The most important insight gained this week was the protective put technique and

covered call technique. A protective put technique allows investors to guard

against the loss of unrealized gains. The put option acts like an insurance policy,

and it costs money, which reduces the investor's potential gains from owning the

security, but it also reduces the risk of losing money if the security declines in

value. For example, if an investor purchased a stock for $15 that is now worth $23

but he did not sell it, he has unrealized gains of $8. If he doesn't want to sell the

stock yet but he wants to make sure he does not lose the $8 in unrealized gains, he

can purchase it for that same stock that will protect him for as long as the option

contract is in force. If the stock continues to increase in price the investor can

benefit from the increase. If the stock declines the investor is able to limit his

losses because of the protective put.


In conclusion, this week was spent understanding more about the insights of the

actively managed portfolios and their targets.

Week 8 Trades

This is the final week of trades which consisted of the closing off of all short

positions and rebalancing the portfolio within the asset allocation guidelines.

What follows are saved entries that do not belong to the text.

Definition geo_data_create_run (sys : system) (filepath : string)
  : list effect * create_result :=
  match fopen sys filepath with
  | None => ([Throw filepath], Failed OpenFailed)
  | Some contents =>
      if fseek_end_fails sys then ([Fopen; Fclose], Failed SeekEndFailed)
      else
        let len := u32 (Z.of_nat (length contents)) in
        if fseek_set_fails sys then ([Fopen; Fclose], Failed SeekSetFailed)
        else if len <? 4 + 4 then ([Fopen; Fclose], Failed FileTooShort)
        else
          let header := fread contents 0 4 in
          if (length header =? 0)%nat
          then ([Fopen; Fclose], Failed HeaderReadFailed)
          else if header_differs header
          then ([Fopen; Fclose], Failed HeaderMismatch)
          else
            let count_bytes := fread contents 4 4 in
            if (length count_bytes =? 0)%nat
            then ([Fopen; Fclose], Failed CountReadFailed)
            else
              let n := le_value count_bytes in
              if n =? 0 then
                ([Fopen; MallocStruct; Fclose],
                 Created {| num_polygons := n; polygons := Uninitialized |})
              else
                let buffer_len := u32 (len - (4 + 4)) in
                if malloc_fails sys
                then ([Fopen; MallocStruct; Fclose], Failed AllocFailed)
                else
                  let buffer := fread contents 8 buffer_len in
                  let data := {| num_polygons := n; polygons := Block buffer |} in
                  if (length buffer =? 0)%nat then
                    ([Fopen; MallocStruct; MallocBuffer buffer_len]
                       ++ map Free (geo_data_destroy (Some data)) ++ [Fclose],
                     Failed PayloadReadFailed)
                  else
                    match verify (Block buffer) buffer_len (Z.to_nat n) 0 0 with
                    | Accepted =>
                        ([Fopen; MallocStruct; MallocBuffer buffer_len],
                         Created data)
                    | Rejected f =>
                        ([Fopen; MallocStruct; MallocBuffer buffer_len]
                           ++ map Free (geo_data_destroy (Some data)),
                         Failed f)
                    | ReadOutside =>
                        ([Fopen; MallocStruct; MallocBuffer buffer_len],
                         Undefined)
                    end
  end.

Definition count_effects (p : effect -> bool) (tr : list effect) : Z :=
  Z.of_nat (length (filter p tr)).

(** File handles opened and not closed. *)
Definition open_handles (tr : list effect) : Z :=
  count_effects (fun e => match e with Fopen => true | _ => false end) tr
  - count_effects (fun e => match e with Fclose => true | _ => false end) tr.

(** [geo_data] structures allocated and not freed. *)
Definition live_structs (tr : list effect) : Z :=
  count_effects (fun e => match e with MallocStruct => true | _ => false end) tr
  - count_effects
      (fun e => match e with Free FreeStruct => true | _ => false end) tr.

(** Payload buffers allocated and not freed. *)
Definition live_buffers (tr : list effect) : Z :=
  count_effects (fun e => match e with MallocBuffer _ => true | _ => false end) tr
  - count_effects
      (fun e => match e with Free (FreeBlock (Block _)) => true | _ => false end)
      tr.

(** The call got as far as the verification loop. *)
Definition reached_verification (r : create_result) : bool :=
  match r with
  | Created d => negb (num_polygons d =? 0)
  | Failed CountOutsidePayload | Failed VerticesOutsidePayload => true
  | Failed _ => false
  | Undefined => true
  end.

(** * Properties *)

(** ** Bytes and loads *)

Lemma some_eq {A} (a b : A) : Some a = Some b -> a = b.
Proof. congruence. Qed.

Lemma byte_val_range (b : byte) : 0 <= byte_val b < 256.
Proof.
  unfold byte_val. pose proof (Byte.to_N_bounded b). lia.
Qed.

Lemma le_value_range (bs : list byte) :
  0 <= le_value bs < 256 ^ Z.of_nat (length bs).
Proof.
  induction bs as [|b bs IH].
  - simpl. lia.
  - cbn [le_value length]. rewrite Nat2Z.inj_succ, Z.pow_succ_r by lia.
    pose proof (byte_val_range b). lia.
Qed.

Lemma slice_inside (buf : pointer) (off : Z) (n : nat) (bs : list byte) :
  slice buf off n = Some bs ->
  0 <= off /\ off + Z.of_nat n <= Z.of_nat (length (block_bytes buf))
  /\ length bs = n.
Proof.
  destruct buf as [|bytes]; simpl; [discriminate|].
  destruct (0 <=? off) eqn:H0; simpl; [|discriminate].
  destruct (off + Z.of_nat n <=? Z.of_nat (length bytes)) eqn:H1; [|discriminate].
  intros H. injection H as <-.
  apply Z.leb_le in H0, H1.
  repeat split; try assumption.
  rewrite length_firstn, length_skipn. lia.
Qed.

Lemma slice_some (bytes : list byte) (off : Z) (n : nat) :
  0 <= off -> off + Z.of_nat n <= Z.of_nat (length bytes) ->
  exists bs, slice (Block bytes) off n = Some bs.
Proof.
  intros H0 H1. unfold slice.
  apply Z.leb_le in H0, H1. rewrite H0, H1. simpl. eauto.
Qed.

Lemma load_u32_inside (buf : pointer) (off v : Z) :
  load_u32 buf off = Some v ->
  0 <= v < 2 ^ 32 /\ 0 <= off
  /\ off + 4 <= Z.of_nat (length (block_bytes buf)).
Proof.
  unfold load_u32. destruct (slice buf off 4) as [bs|] eqn:Hs; [|discriminate].
  simpl. intros H. injection H as <-.
  apply slice_inside in Hs. destruct Hs as (H0 & H1 & Hl).
  pose proof (le_value_range bs) as Hr. rewrite Hl in Hr.
  change (256 ^ Z.of_nat 4) with (2 ^ 32) in Hr. lia.
Qed.

Lemma load_u32_some (bytes : list byte) (off : Z) :
  0 <= off -> off + 4 <= Z.of_nat (length bytes) ->
  exists v, load_u32 (Block bytes) off = Some v.
Proof.
  intros H0 H1. destruct (slice_some bytes off 4 H0) as [bs Hs]; [lia|].
  unfold load_u32. rewrite Hs. simpl. eauto.
Qed.

Lemma u32_small (z : Z) : 0 <= z < 2 ^ 32 -> u32 z = z.
Proof. intros H. unfold u32. apply Z.mod_small. exact H. Qed.

Lemma usize_small (z : Z) : 0 <= z < 2 ^ 64 -> usize z = z.
Proof. intros H. unfold usize. apply Z.mod_small. exact H. Qed.

(** The [unsigned int] kept in [polygon_len] is 4 + 16 * V reduced modulo
    2^32, whatever the width of the intermediate [size_t] products. *)
Lemma polygon_len_wraps (v : Z) :
  0 <= v < 2 ^ 32 ->
  u32 (usize (4 + usize (usize (v * 8) * 2))) = u32 (4 + 16 * v).
Proof.
  intros Hv.
  assert (H1 : usize (v * 8) = v * 8) by (apply usize_small; lia).
  rewrite H1.
  assert (H2 : usize (v * 8 * 2) = v * 8 * 2) by (apply usize_small; lia).
  rewrite H2.
  assert (H3 : usize (4 + v * 8 * 2) = 4 + v * 8 * 2) by (apply usize_small; lia).
  rewrite H3. f_equal. lia.
Qed.

Lemma to_int_small (v : Z) : 0 <= v < 2 ^ 31 -> to_int v = v.
Proof.
  intros H. unfold to_int. destruct (v <? 2 ^ 31) eqn:E; [reflexivity|].
  apply Z.ltb_ge in E. lia.
Qed.

(** ** Runs *)

Lemma bind_steps {A B} (m : run A) (k : A -> run B) (P : event -> Prop) :
  Forall P (fst m) ->
  (forall a, snd m = Some a -> Forall P (fst (k a))) ->
  Forall P (fst (bind m k)).
Proof.
  intros Hm Hk. unfold bind. destruct (snd m) as [a|] eqn:E; simpl.
  - apply Forall_app. split; [exact Hm | apply Hk; reflexivity].
  - exact Hm.
Qed.

Lemma bind_some {A B} (m : run A) (k : A -> run B) (a : A) :
  snd m = Some a ->
  bind m k = (fst m ++ fst (k a), snd (k a)).
Proof. intros E. unfold bind. rewrite E. reflexivity. Qed.

Lemma bind_none {A B} (m : run A) (k : A -> run B) :
  snd m = None -> bind m k = (fst m, None).
Proof. intros E. unfold bind. rewrite E. reflexivity. Qed.

Lemma polygon_offsets_app (t1 t2 : list event) :
  polygon_offsets (t1 ++ t2) = polygon_offsets t1 ++ polygon_offsets t2.
Proof. unfold polygon_offsets. apply flat_map_app. Qed.

Lemma polygon_offsets_none (tr : list event) :
  Forall not_polygon tr -> polygon_offsets tr = [].
Proof.
  induction 1 as [|e tr He _ IH]; [reflexivity|].
  unfold polygon_offsets in *. simpl. rewrite IH.
  destruct e; simpl in *; [contradiction|reflexivity|reflexivity].
Qed.

(** ** The edge loop on a decoded polygon *)

Lemma decode_coordinates_at (buf : pointer) :
  forall count off vs,
    decode_coordinates buf off count = Some vs ->
    length vs = count
    /\ forall k, (k < count)%nat ->
         load_double buf (off + 16 * Z.of_nat k) = Some (lng (vertex vs k))
         /\ load_double buf (off + 16 * Z.of_nat k + 8) = Some (lat (vertex vs k)).
Proof.
  induction count as [|count IH]; intros off vs H; simpl in H.
  - injection H as <-. split; [reflexivity|]. intros k Hk. lia.
  - destruct (load_double buf off) as [x|] eqn:Hx; [|discriminate].
    destruct (load_double buf (off + 8)) as [y|] eqn:Hy; [|discriminate].
    destruct (decode_coordinates buf (off + 16) count) as [rest|] eqn:Hr;
      [|discriminate].
    simpl in H. injection H as <-.
    destruct (IH _ _ Hr) as [Hlen Hat].
    split; [simpl; congruence|].
    intros [|k] Hk.
    + simpl. rewrite Z.add_0_r. auto.
    + specialize (Hat k ltac:(lia)).
      replace (off + 16 * Z.of_nat (S k)) with (off + 16 + 16 * Z.of_nat k) by lia.
      exact Hat.
Qed.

The most important insight of this week is that the positions can be closed for a

number of reasons in order to take profits or stem losses, generate cash, reduce

exposure and so forth. Closing off short positions would involve purchasing it

back. The difference between the price at which the position was opened,

represents the gross profit of loss on that position.

At the end of the week both portfolios would have produced positive returns.